* _WHAT YOU SHOULD DO_
Every line below that carries the word "Inductive" needs to be copied.

*** SOURCE MATERIAL ***

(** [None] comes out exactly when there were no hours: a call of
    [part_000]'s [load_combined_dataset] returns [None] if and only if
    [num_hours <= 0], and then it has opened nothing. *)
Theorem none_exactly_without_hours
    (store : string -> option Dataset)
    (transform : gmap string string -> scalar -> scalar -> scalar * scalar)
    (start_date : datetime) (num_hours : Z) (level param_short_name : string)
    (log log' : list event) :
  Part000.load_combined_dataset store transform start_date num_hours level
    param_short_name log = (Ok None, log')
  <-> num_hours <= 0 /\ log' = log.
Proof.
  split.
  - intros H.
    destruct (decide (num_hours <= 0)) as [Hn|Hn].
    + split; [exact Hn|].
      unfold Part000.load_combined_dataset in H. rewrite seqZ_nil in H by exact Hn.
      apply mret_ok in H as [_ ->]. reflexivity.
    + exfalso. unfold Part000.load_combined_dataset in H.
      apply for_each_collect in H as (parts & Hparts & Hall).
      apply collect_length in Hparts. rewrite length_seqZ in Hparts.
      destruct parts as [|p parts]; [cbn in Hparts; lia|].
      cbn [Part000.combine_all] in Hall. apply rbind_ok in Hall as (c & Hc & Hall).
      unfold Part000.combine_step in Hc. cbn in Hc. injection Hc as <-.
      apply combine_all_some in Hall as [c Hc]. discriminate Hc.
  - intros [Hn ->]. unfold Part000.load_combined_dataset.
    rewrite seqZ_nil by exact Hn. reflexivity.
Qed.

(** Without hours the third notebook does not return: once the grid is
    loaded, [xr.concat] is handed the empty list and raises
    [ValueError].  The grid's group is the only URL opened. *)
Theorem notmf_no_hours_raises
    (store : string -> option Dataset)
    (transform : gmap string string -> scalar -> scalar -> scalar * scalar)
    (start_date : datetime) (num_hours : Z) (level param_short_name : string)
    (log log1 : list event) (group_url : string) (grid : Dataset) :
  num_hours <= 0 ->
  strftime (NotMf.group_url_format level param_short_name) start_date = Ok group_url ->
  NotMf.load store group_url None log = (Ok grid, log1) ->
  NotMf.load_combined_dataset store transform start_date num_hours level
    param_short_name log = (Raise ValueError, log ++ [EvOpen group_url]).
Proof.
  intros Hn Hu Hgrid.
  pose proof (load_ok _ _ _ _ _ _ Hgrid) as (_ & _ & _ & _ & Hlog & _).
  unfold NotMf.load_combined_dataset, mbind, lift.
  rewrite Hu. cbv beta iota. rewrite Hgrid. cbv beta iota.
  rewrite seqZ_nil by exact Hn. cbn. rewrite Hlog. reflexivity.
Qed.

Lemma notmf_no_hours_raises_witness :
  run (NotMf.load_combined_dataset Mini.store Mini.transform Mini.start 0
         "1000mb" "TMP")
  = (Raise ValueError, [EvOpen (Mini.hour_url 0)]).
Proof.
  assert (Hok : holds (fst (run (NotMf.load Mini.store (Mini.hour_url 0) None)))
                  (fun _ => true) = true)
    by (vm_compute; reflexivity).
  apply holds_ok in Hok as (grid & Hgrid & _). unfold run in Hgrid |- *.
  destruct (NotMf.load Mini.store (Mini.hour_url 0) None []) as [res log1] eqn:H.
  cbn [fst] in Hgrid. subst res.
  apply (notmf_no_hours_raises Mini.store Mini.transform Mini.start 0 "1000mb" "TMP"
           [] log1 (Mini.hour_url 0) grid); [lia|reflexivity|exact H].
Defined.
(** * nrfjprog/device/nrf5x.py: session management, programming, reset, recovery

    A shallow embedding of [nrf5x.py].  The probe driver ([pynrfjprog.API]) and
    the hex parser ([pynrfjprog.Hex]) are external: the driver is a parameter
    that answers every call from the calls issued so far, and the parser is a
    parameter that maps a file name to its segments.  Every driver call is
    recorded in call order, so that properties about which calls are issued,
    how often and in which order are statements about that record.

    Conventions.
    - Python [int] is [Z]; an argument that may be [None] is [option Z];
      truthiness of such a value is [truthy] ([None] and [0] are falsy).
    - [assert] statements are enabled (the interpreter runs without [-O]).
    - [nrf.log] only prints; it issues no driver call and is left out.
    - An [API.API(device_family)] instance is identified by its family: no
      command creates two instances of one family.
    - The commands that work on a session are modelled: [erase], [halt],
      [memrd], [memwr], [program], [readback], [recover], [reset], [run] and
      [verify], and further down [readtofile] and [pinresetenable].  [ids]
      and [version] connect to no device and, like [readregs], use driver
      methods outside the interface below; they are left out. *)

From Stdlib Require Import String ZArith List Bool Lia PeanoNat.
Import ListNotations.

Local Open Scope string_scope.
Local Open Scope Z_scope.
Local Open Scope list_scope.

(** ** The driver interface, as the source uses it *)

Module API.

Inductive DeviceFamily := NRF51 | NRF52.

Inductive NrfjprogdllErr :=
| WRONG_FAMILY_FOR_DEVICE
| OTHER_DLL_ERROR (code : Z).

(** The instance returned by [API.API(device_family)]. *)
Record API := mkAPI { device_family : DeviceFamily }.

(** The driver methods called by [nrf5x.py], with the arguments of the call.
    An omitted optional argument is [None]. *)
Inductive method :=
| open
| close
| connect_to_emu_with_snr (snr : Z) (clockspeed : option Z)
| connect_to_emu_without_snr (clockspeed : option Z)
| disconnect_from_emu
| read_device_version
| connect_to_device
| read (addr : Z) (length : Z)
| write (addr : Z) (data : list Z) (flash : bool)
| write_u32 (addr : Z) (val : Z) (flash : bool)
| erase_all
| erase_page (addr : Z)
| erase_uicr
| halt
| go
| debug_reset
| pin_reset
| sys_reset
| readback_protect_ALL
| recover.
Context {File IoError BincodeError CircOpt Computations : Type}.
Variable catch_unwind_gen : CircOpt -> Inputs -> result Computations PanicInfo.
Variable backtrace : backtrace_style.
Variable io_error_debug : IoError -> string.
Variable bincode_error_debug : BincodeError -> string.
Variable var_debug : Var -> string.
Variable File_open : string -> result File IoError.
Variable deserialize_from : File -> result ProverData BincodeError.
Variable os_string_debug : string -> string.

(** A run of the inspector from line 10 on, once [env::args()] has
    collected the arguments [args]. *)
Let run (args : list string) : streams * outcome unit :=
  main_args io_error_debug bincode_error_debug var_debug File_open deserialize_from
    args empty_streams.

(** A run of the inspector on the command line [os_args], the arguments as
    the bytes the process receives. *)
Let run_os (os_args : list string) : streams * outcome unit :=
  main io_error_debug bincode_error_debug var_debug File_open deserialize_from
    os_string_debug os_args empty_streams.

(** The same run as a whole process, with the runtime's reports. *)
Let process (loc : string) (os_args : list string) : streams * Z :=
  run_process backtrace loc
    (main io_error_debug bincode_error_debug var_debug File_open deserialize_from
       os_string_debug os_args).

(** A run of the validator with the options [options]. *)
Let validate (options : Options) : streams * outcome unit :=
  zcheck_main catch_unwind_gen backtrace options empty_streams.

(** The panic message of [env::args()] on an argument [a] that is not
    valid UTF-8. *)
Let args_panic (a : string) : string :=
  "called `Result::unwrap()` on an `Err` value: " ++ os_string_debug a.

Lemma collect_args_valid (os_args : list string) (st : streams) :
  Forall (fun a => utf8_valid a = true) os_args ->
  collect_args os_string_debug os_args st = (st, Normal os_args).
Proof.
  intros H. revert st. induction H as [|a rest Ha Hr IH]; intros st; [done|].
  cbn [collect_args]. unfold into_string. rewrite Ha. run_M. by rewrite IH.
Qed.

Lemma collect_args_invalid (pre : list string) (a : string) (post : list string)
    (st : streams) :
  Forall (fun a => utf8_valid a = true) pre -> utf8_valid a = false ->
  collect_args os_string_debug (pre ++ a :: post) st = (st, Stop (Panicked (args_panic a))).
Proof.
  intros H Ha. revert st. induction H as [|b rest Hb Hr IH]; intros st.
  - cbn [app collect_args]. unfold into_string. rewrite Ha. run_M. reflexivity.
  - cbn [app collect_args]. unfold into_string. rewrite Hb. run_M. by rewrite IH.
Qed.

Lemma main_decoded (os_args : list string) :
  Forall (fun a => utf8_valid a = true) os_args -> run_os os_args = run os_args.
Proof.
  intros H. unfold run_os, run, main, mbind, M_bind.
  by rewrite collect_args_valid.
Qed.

*** End of SOURCE MATERIAL ***

* _ANSWER TO THE PROBLEM_
Inductive DeviceFamily := NRF51 | NRF52.
Inductive NrfjprogdllErr :=
Inductive method :=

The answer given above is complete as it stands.